A schema hint that sets the maximum depth of nested table above which the remaining nodes are loaded as structs or JSON.
write_disposition
str | dict
default:"'append'"
Controls how to write data to a table. Accepts a shorthand string literal or configuration dictionary.Allowed shorthand string literals:
  • append: Always add new data at the end of the table
  • replace: Replace existing data with new data
  • skip: Prevent data from loading
  • merge: Deduplicate and merge data based on primary_key and merge_key hints
For advanced usage, use a configuration dictionary. For example, to obtain an SCD2 table:
write_disposition={"disposition": "merge", "strategy": "scd2"}
columns
dict | List | Type
default:"None"
A list, dict or pydantic model of column schemas. Typed dictionary describing column names, data types, write disposition and performance hints that gives you full control over the created table schema.When the argument is a pydantic model, the model will be used to validate the data yielded by the resource as well.
primary_key
str | List[str]
default:"None"
A column name or a list of column names that comprise a primary key.
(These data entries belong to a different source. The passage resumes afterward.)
(* ===== verification/Spinlock.v ===== *)
(** Spin locks and interrupt nesting on several harts, kernel/spinlock.c.

    The other files see a lock through [acquire]/[release] of the Prelude, which only
    record the locks the running CPU holds. Here the functions are modelled on the
    machine state they really change: each hart's [sstatus], [noff] and [intena], and each
    lock's [locked] word and [cpu] field. [acquire] and [release] are split at their
    atomic instructions, so that harts interleave between the swap and the other stores. *)
From S2P Require Import Prelude Riscv.

(** [struct spinlock] without its debugging name; a null [cpu] is [None]. *)
Record spinlock := mkspin { locked : Z; lcpu : option nat }.

(** Where a hart is: outside these functions, or between two instructions of [acquire]
    or [release]. *)
Inductive point :=
| Run
| AcqSpin (lk : lockid)   (** in the loop of [acquire] *)
| AcqGot (lk : lockid)    (** the swap returned 0, [lk->cpu] not yet set *)
| RelClear (lk : lockid)  (** [lk->cpu] cleared, [lk->locked] still 1 *)
| RelPop (lk : lockid).   (** [lk->locked] is 0, [pop_off] not yet called *)

(** A hart: its [sstatus] register and the [noff], [intena] of its [struct cpu], with the
    point it is at and, for the proofs, the locks it holds and its unmatched [push_off]s. *)
Record hart := mkhart {
  sstatus : Z; noff : Z; intena : Z; at_ : point; owned : list lockid; pushes : nat }.

Record machine := mkmach { harts : nat -> hart; locks : lockid -> spinlock }.

Definition set_hart (h : nat) (x : hart) (m : machine) : machine :=
  mkmach (fun k => if decide (k = h) then x else harts m k) (locks m).
Definition set_lock (lk : lockid) (x : spinlock) (m : machine) : machine :=
  mkmach (harts m) (fun k => if decide (k = lk) then x else locks m k).

(** * riscv.h: the interrupt-enable bit of [sstatus] *)

Definition intr_get (x : hart) : Z := if tst (sstatus x) SSTATUS_SIE then 1 else 0.
Definition intr_on (x : hart) : hart :=
  mkhart (Z.lor (sstatus x) SSTATUS_SIE) (noff x) (intena x) (at_ x) (owned x) (pushes x).
Definition intr_off (x : hart) : hart :=
  mkhart (Z.land (sstatus x) (Z.lnot SSTATUS_SIE)) (noff x) (intena x) (at_ x) (owned x) (pushes x).

(** * spinlock.c *)

Definition initlock_spin : spinlock := mkspin 0 None.

Definition push_off (x : hart) : hart :=
  let old := intr_get x in
  let x := intr_off x in
  let x := if noff x =? 0 then mkhart (sstatus x) (noff x) old (at_ x) (owned x) (pushes x) else x in
  mkhart (sstatus x) (noff x + 1) (intena x) (at_ x) (owned x) (pushes x).

(** [None] is a panic. *)
Definition pop_off (x : hart) : option hart :=
  if negb (intr_get x =? 0) then None
  else if noff x <? 1 then None
  else
    let x := mkhart (sstatus x) (noff x - 1) (intena x) (at_ x) (owned x) (pushes x) in
    Some (if (noff x =? 0) && negb (intena x =? 0) then intr_on x else x).

Definition holding_spin (h : nat) (l : spinlock) : bool :=
  negb (locked l =? 0) && bool_decide (lcpu l = Some h).

(** The atomic swap: the old value and the lock with the new one. *)
Definition test_and_set (l : spinlock) : Z * spinlock := (locked l, mkspin 1 (lcpu l)).

Definition at_point (p : point) (x : hart) : hart :=
  mkhart (sstatus x) (noff x) (intena x) p (owned x) (pushes x).
Definition set_owned (o : list lockid) (x : hart) : hart :=
  mkhart (sstatus x) (noff x) (intena x) (at_ x) o (pushes x).
Definition set_pushes (n : nat) (x : hart) : hart :=
  mkhart (sstatus x) (noff x) (intena x) (at_ x) (owned x) n.

(** ** [acquire], instruction by instruction *)

(** [push_off] and the check; [None] is the panic. *)
Definition acquire_enter (h : nat) (lk : lockid) (m : machine) : option machine :=
  let x := push_off (harts m h) in
  if holding_spin h (locks m lk) then None
  else Some (set_hart h (at_point (AcqSpin lk) x) m).

(** One round of the loop. *)
Definition acquire_spin (h : nat) (lk : lockid) (m : machine) : machine :=
  let '(old, l) := test_and_set (locks m lk) in
  let m := set_lock lk l m in
  if negb (old =? 0) then m else set_hart h (at_point (AcqGot lk) (harts m h)) m.

(** [lk->cpu = mycpu()]. *)
Definition acquire_done (h : nat) (lk : lockid) (m : machine) : machine :=
  let m := set_lock lk (mkspin (locked (locks m lk)) (Some h)) m in
  set_hart h (set_owned (lk :: owned (harts m h)) (at_point Run (harts m h))) m.

(** ** [release] *)

Definition release_enter (h : nat) (lk : lockid) (m : machine) : option machine :=
  if negb (holding_spin h (locks m lk)) then None
  else
    let m := set_lock lk (mkspin (locked (locks m lk)) None) m in
    Some (set_hart h (set_owned (remove_lock lk (owned (harts m h)))
                        (at_point (RelClear lk) (harts m h))) m).

Definition release_store (h : nat) (lk : lockid) (m : machine) : machine :=
  let m := set_lock lk (mkspin 0 (lcpu (locks m lk))) m in
  set_hart h (at_point (RelPop lk) (harts m h)) m.

Definition release_pop (h : nat) (m : machine) : option machine :=
  match pop_off (harts m h) with
  | Some x => Some (set_hart h (at_point Run x) m)
  | None => None
  end.

(** * Interleavings

    A hart outside [acquire] and [release] may enter them for any lock, call [push_off]
    or a matching [pop_off], or, when [noff] is 0, enable or disable interrupts. *)

Inductive hart_step (h : nat) : machine -> machine -> Prop :=
| hs_acquire lk m m' : at_ (harts m h) = Run -> acquire_enter h lk m = Some m' -> hart_step h m m'
| hs_spin lk m : at_ (harts m h) = AcqSpin lk -> hart_step h m (acquire_spin h lk m)
| hs_got lk m : at_ (harts m h) = AcqGot lk -> hart_step h m (acquire_done h lk m)
| hs_release lk m m' : at_ (harts m h) = Run -> release_enter h lk m = Some m' -> hart_step h m m'
| hs_store lk m : at_ (harts m h) = RelClear lk -> hart_step h m (release_store h lk m)
| hs_relpop lk m m' : at_ (harts m h) = RelPop lk -> release_pop h m = Some m' -> hart_step h m m'
| hs_push m : at_ (harts m h) = Run ->
    hart_step h m (set_hart h (set_pushes (S (pushes (harts m h))) (push_off (harts m h))) m)
| hs_pop m x k : at_ (harts m h) = Run -> pushes (harts m h) = S k -> pop_off (harts m h) = Some x ->
    hart_step h m (set_hart h (set_pushes k x) m)
| hs_intr_on m : at_ (harts m h) = Run -> noff (harts m h) = 0 ->
    hart_step h m (set_hart h (intr_on (harts m h)) m)
| hs_intr_off m : at_ (harts m h) = Run -> noff (harts m h) = 0 ->
    hart_step h m (set_hart h (intr_off (harts m h)) m).
(** A free buffer exists when fewer than [NBUF] blocks are referenced. *)
Lemma free_buf s o (L : list Z) :
  bio_ok s o -> (forall b, 0 < refs s b -> b ∈ L) -> (length L < NBUF)%nat ->
  exists i, (i < NBUF)%nat /\ b_refcnt (bufs s i) = 0.
Proof.
  intros Hok HL Hlen.
  destruct (decide (Exists (fun i => b_refcnt (bufs s i) = 0) (seq 0 NBUF))) as [He|Hn].
  { apply Exists_exists in He as (i & Hi & Hr). apply elem_of_seq in Hi. exists i. split; [lia|done]. }
  exfalso. assert (forall i, (i < NBUF)%nat -> b_refcnt (bufs s i) <> 0) as Hall.
  { intros i Hi Hr. apply Hn, Exists_exists. exists i. split; [apply elem_of_seq; lia|done]. }
  assert (forall i, (i < NBUF)%nat -> has_key (bufs s) (b_blockno (bufs s i)) i = true) as Hkey.
  { intros i Hi. apply has_key_blockno. split; [|done]. destruct (io_buf _ _ _ Hok i Hi) as [_ [?|?] _]; [done|].
    by apply Hall in Hi. }
  assert (NoDup ((fun i => b_blockno (bufs s i)) <$> seq 0 NBUF)) as Hd.
  { apply NoDup_fmap_2_strong; [|apply NoDup_seq]. intros i j Hi%elem_of_seq Hj%elem_of_seq He.
    eapply (io_uniq _ _ _ Hok (b_blockno (bufs s i))); [lia|lia|apply Hkey; lia|]. rewrite He. apply Hkey. lia. }
  assert (length ((fun i => b_blockno (bufs s i)) <$> seq 0 NBUF) <= length L)%nat as Hle.
  { apply submseteq_length, NoDup_submseteq; [done|]. intros b (i & -> & Hi%elem_of_seq)%list_elem_of_fmap.
    apply HL. assert (i < NBUF)%nat as Hi' by lia. pose proof (bfind_key _ _ _ _ _ Hok Hi' (Hkey i Hi')) as Hf.
    unfold BioInv.refs. rewrite (obs_found _ _ _ Hf). simpl. specialize (Hall i Hi').
    destruct (io_buf _ _ _ Hok i Hi') as [? _ _]. lia. }
  rewrite length_fmap, length_seq in Hle. lia.
Qed.
(* ===== verification/Log.v ===== *)
(** The write-ahead log, kernel/log.c.

    The state is the global [log] with the buffer cache under it. The on-disk header is a
    block of little-endian 32-bit words, as [struct logheader] overlaid on [buf->data]. *)
From S2P Require Import Prelude Sleeplock Bio.

Definition LOGSIZE : Z := MAXOPBLOCKS * 3.

(** * Words of a block *)

(** The 32-bit little-endian word at byte offset [off] of a block. *)
Definition get32 (d : block) (off : nat) : Z :=
  default 0 (d !! off) + 256 * default 0 (d !! (off + 1)%nat) +
  65536 * default 0 (d !! (off + 2)%nat) + 16777216 * default 0 (d !! (off + 3)%nat).
Definition put32 (d : block) (off : nat) (v : Z) : block :=
  let v := u32 v in
  <[(off + 3)%nat := v / 16777216]> (<[(off + 2)%nat := v / 65536 mod 256]>
    (<[(off + 1)%nat := v / 256 mod 256]> (<[off := v mod 256]> d))).

(** * The log *)

(** [struct superblock], the fields the log uses are [nlog] and [logstart]. *)
Record superblock := mksb {
  sb_magic : Z; sb_size : Z; sb_nblocks : Z; sb_ninodes : Z; sb_nlog : Z; sb_logstart : Z;
  sb_inodestart : Z; sb_bmapstart : Z }.

(** [struct log], with [lh.n] and [lh.block] in place. *)
Record log := mklog {
  l_start : Z; l_size : Z; l_outstanding : Z; l_committing : Z; l_dev : Z;
  lh_n : Z; lh_block : list Z }.

Record logst := mklogst { lg : log; lbio : bio }.

Definition bio_lens : lens logst bio := mklens lbio (fun b s => mklogst (lg s) b).
Definition upd_log (f : log -> log) : M logst unit := modify (fun s => mklogst (f (lg s)) (lbio s)).

Definition set_outstanding (n : Z) (l : log) : log :=
  mklog (l_start l) (l_size l) n (l_committing l) (l_dev l) (lh_n l) (lh_block l).
Definition set_committing (n : Z) (l : log) : log :=
  mklog (l_start l) (l_size l) (l_outstanding l) n (l_dev l) (lh_n l) (lh_block l).
Definition set_n (n : Z) (l : log) : log :=
  mklog (l_start l) (l_size l) (l_outstanding l) (l_committing l) (l_dev l) n (lh_block l).
Definition set_block (b : list Z) (l : log) : log :=
  mklog (l_start l) (l_size l) (l_outstanding l) (l_committing l) (l_dev l) (lh_n l) b.
Definition set_geometry (start size dev : Z) (l : log) : log :=
  mklog start size (l_outstanding l) (l_committing l) dev (lh_n l) (lh_block l).

(** [log.lh.block[i]]; the array has [LOGSIZE] elements and an access outside it is
    undefined behaviour. *)
Definition block_at (i : Z) : M logst Z := fun c s =>
  match lh_block (lg s) !! Z.to_nat i with
  | Some b => Ret c s b
  | None => Panic "undefined: log.lh.block"
  end.
Definition set_block_at (i v : Z) : M logst unit := fun c s =>
  match lh_block (lg s) !! Z.to_nat i with
  | Some _ => Ret c (mklogst (set_block (<[Z.to_nat i := v]> (lh_block (lg s))) (lg s)) (lbio s)) tt
  | None => Panic "undefined: log.lh.block"
  end.

(** Calls into the buffer cache; the [int]s become [uint]s. *)
Definition lbread (b : Z) : M logst nat :=
  dev <- gets (fun s => l_dev (lg s)) ;; zoom bio_lens (bread (u32 dev) (u32 b)).
Definition ldata (b : nat) : M logst block := gets (fun s => b_data (bufs (lbio s) b)).

Definition install_trans (recovering : Z) : M logst unit :=
  n <- gets (fun s => lh_n (lg s)) ;;
  start <- gets (fun s => l_start (lg s)) ;;
  loop (S (Z.to_nat n)) (fun tail =>
    if tail <? n then
      lbuf <- lbread (start + tail + 1) ;;
      b <- block_at tail ;;
      dbuf <- lbread b ;;
      d <- ldata lbuf ;;
      zoom bio_lens (write_data dbuf d) ;;
      zoom bio_lens (bwrite dbuf) ;;
      (if recovering =? 0 then zoom bio_lens (bunpin dbuf) else ret tt) ;;
      zoom bio_lens (brelse lbuf) ;;
      zoom bio_lens (brelse dbuf) ;;
      ret (inl (tail + 1))
    else ret (inr tt)) 0.

Definition read_head : M logst unit :=
  start <- gets (fun s => l_start (lg s)) ;;
  buf <- lbread start ;;
  lh <- ldata buf ;;
  upd_log (set_n (s32 (get32 lh 0))) ;;
  n <- gets (fun s => lh_n (lg s)) ;;
  loop (S (Z.to_nat n)) (fun i =>
    if i <? n then
      set_block_at i (s32 (get32 lh (4 + 4 * Z.to_nat i))) ;;
      ret (inl (i + 1))
    else ret (inr tt)) 0 ;;
  zoom bio_lens (brelse buf).

Definition write_head : M logst unit :=
  start <- gets (fun s => l_start (lg s)) ;;
  buf <- lbread start ;;
  n <- gets (fun s => lh_n (lg s)) ;;
  hb <- ldata buf ;;
  zoom bio_lens (write_data buf (put32 hb 0 n)) ;;
  loop (S (Z.to_nat n)) (fun i =>
    if i <? n then
      b <- block_at i ;;
      hb <- ldata buf ;;
      zoom bio_lens (write_data buf (put32 hb (4 + 4 * Z.to_nat i) b)) ;;
      ret (inl (i + 1))
    else ret (inr tt)) 0 ;;
  zoom bio_lens (bwrite buf) ;;
  zoom bio_lens (brelse buf).

Definition recover_from_log : M logst unit :=
  read_head ;;
  install_trans 1 ;;
  upd_log (set_n 0) ;;
  write_head.

(** [sizeof(struct logheader)] is 4 + 4 * LOGSIZE. *)
Definition initlog (dev : Z) (sb : superblock) : M logst unit :=
  if 4 + 4 * LOGSIZE >=? BSIZE then panic "initlog: too big logheader" else
  initlock LLog ;;
  upd_log (set_geometry (s32 (sb_logstart sb)) (s32 (sb_nlog sb)) dev) ;;
  recover_from_log.

Definition begin_op : M logst unit :=
  acquire LLog ;;
  sleep_loop (fun _ : unit =>
    l <- gets lg ;;
    if negb (l_committing l =? 0) then sleep ChLog LLog ;; ret (inl tt)
    else if lh_n l + (l_outstanding l + 1) * MAXOPBLOCKS >? LOGSIZE
    then sleep ChLog LLog ;; ret (inl tt)
    else
      upd_log (set_outstanding (l_outstanding l + 1)) ;;
      release LLog ;;
      ret (inr tt)) tt.

Definition write_log : M logst unit :=
  n <- gets (fun s => lh_n (lg s)) ;;
  start <- gets (fun s => l_start (lg s)) ;;
  loop (S (Z.to_nat n)) (fun tail =>
    if tail <? n then
      to <- lbread (start + tail + 1) ;;
      b <- block_at tail ;;
      from <- lbread b ;;
      d <- ldata from ;;
      zoom bio_lens (write_data to d) ;;
      zoom bio_lens (bwrite to) ;;
      zoom bio_lens (brelse from) ;;
      zoom bio_lens (brelse to) ;;
      ret (inl (tail + 1))
    else ret (inr tt)) 0.

Definition commit : M logst unit :=
  n <- gets (fun s => lh_n (lg s)) ;;
  if n >? 0 then
    write_log ;;
    write_head ;;
    install_trans 0 ;;
    upd_log (set_n 0) ;;
    write_head
  else ret tt.

Definition end_op : M logst unit :=
  acquire LLog ;;
  l <- gets lg ;;
  upd_log (set_outstanding (l_outstanding l - 1)) ;;
  l <- gets lg ;;
  if negb (l_committing l =? 0) then panic "log.committing" else
  do_commit <- (if l_outstanding l =? 0
                then upd_log (set_committing 1) ;; ret true
                else wakeup ChLog ;; ret false) ;;
  release LLog ;;
  if (do_commit : bool) then
    commit ;;
    acquire LLog ;;
    upd_log (set_committing 0) ;;
    wakeup ChLog ;;
    release LLog
  else ret tt.

Definition log_write (b : nat) : M logst unit :=
  acquire LLog ;;
  l <- gets lg ;;
  if (lh_n l >=? LOGSIZE) || (lh_n l >=? l_size l - 1) then panic "too big a transaction" else
  if l_outstanding l <? 1 then panic "log_write outside of trans" else
  bn <- gets (fun s => b_blockno (bufs (lbio s) b)) ;;
  i <- loop (S (Z.to_nat (lh_n l))) (fun i =>
    if i <? lh_n l then
      x <- block_at i ;;
      if u32 x =? bn then ret (inr i) else ret (inl (i + 1))
    else ret (inr i)) 0 ;;
  set_block_at i (s32 bn) ;;
  (if i =? lh_n l then
     zoom bio_lens (bpin b) ;;
     upd_log (set_n (lh_n l + 1))
   else ret tt) ;;
  release LLog.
Typically used with “merge” write disposition to deduplicate loaded data.
merge_key
str | List[str]
default:"None"
A column name or a list of column names that define a merge key. Typically used with “merge” write disposition to remove overlapping data ranges (e.g., to keep a single record for a given day).
schema_contract
dict
default:"None"
Schema contract settings that will be applied to this resource.
table_format
str
default:"None"
Defines the storage format of the table. Currently only “iceberg” is supported on Athena, and “delta” on the filesystem. Other destinations ignore this hint.
file_format
str
default:"None"
Format of the file in which resource data is stored. Useful when importing external files. Use preferred to force a file format that is preferred by the destination used. This setting supersedes the load_file_format passed to pipeline run method.
references
list
default:"None"
A list of references to other table’s columns. Format:
[{
    'referenced_table': 'other_table',
    'columns': ['col1', 'col2'],
    'referenced_columns': ['other_col1', 'other_col2']
}]
Table and column names will be normalized according to the configured naming convention.
nested_hints
dict
default:"None"
Hints for nested tables created by this resource.
selected
bool
default:"True"
When True, dlt pipeline will extract and load this resource. If False, the resource will be ignored.
spec
Type[BaseConfiguration]
default:"None"
A specification of configuration and secret values required by the resource.
parallelized
bool
default:"False"
If True, the resource generator will be extracted in parallel with other resources. Transformers that return items are also parallelized.
incremental
Incremental
default:"None"
An incremental configuration for the resource to enable incremental loading.
section
str
default:"None"
Configuration section that comes right after ‘sources’ in default layout. If not present, the current python module name will be used.Default layout is sources.<section>.<name>.<key_name>. Note that resource section is used only when a single resource is passed to the pipeline.
standalone
bool
default:"None"
Deprecated. Past functionality got merged into regular resource.

Returns

resource
DltResource
A DltResource instance which may be loaded, iterated or combined with other resources into a pipeline.

Configuration Injection

When used as a decorator, the resource may automatically bind function arguments to secret and config values:
@dlt.resource
def user_games(username, chess_url: str = dlt.config.value, api_secret = dlt.secrets.value):
    return requests.get(
        f"{chess_url}/games/{username}",
        headers={"Authorization": f"Bearer {api_secret}"}
    )

list(user_games("magnuscarlsen"))
In this example:
  • username is a required, explicit python argument
  • chess_url is required and will be taken from config.toml if not explicitly passed
  • api_secret is required and will be taken from secrets.toml if not explicitly passed
Note: If the decorated function is an inner function, passing of credentials will be disabled.

Usage Examples

Basic Resource as Decorator

import dlt

@dlt.resource
def users():
    yield [{"id": 1, "name": "Alice"}]
    yield [{"id": 2, "name": "Bob"}]

pipeline = dlt.pipeline(destination="duckdb")
pipeline.run(users())

Resource from Data

import dlt

data = [{"id": 1, "name": "Alice"}, {"id": 2, "name": "Bob"}]
users_resource = dlt.resource(data, name="users")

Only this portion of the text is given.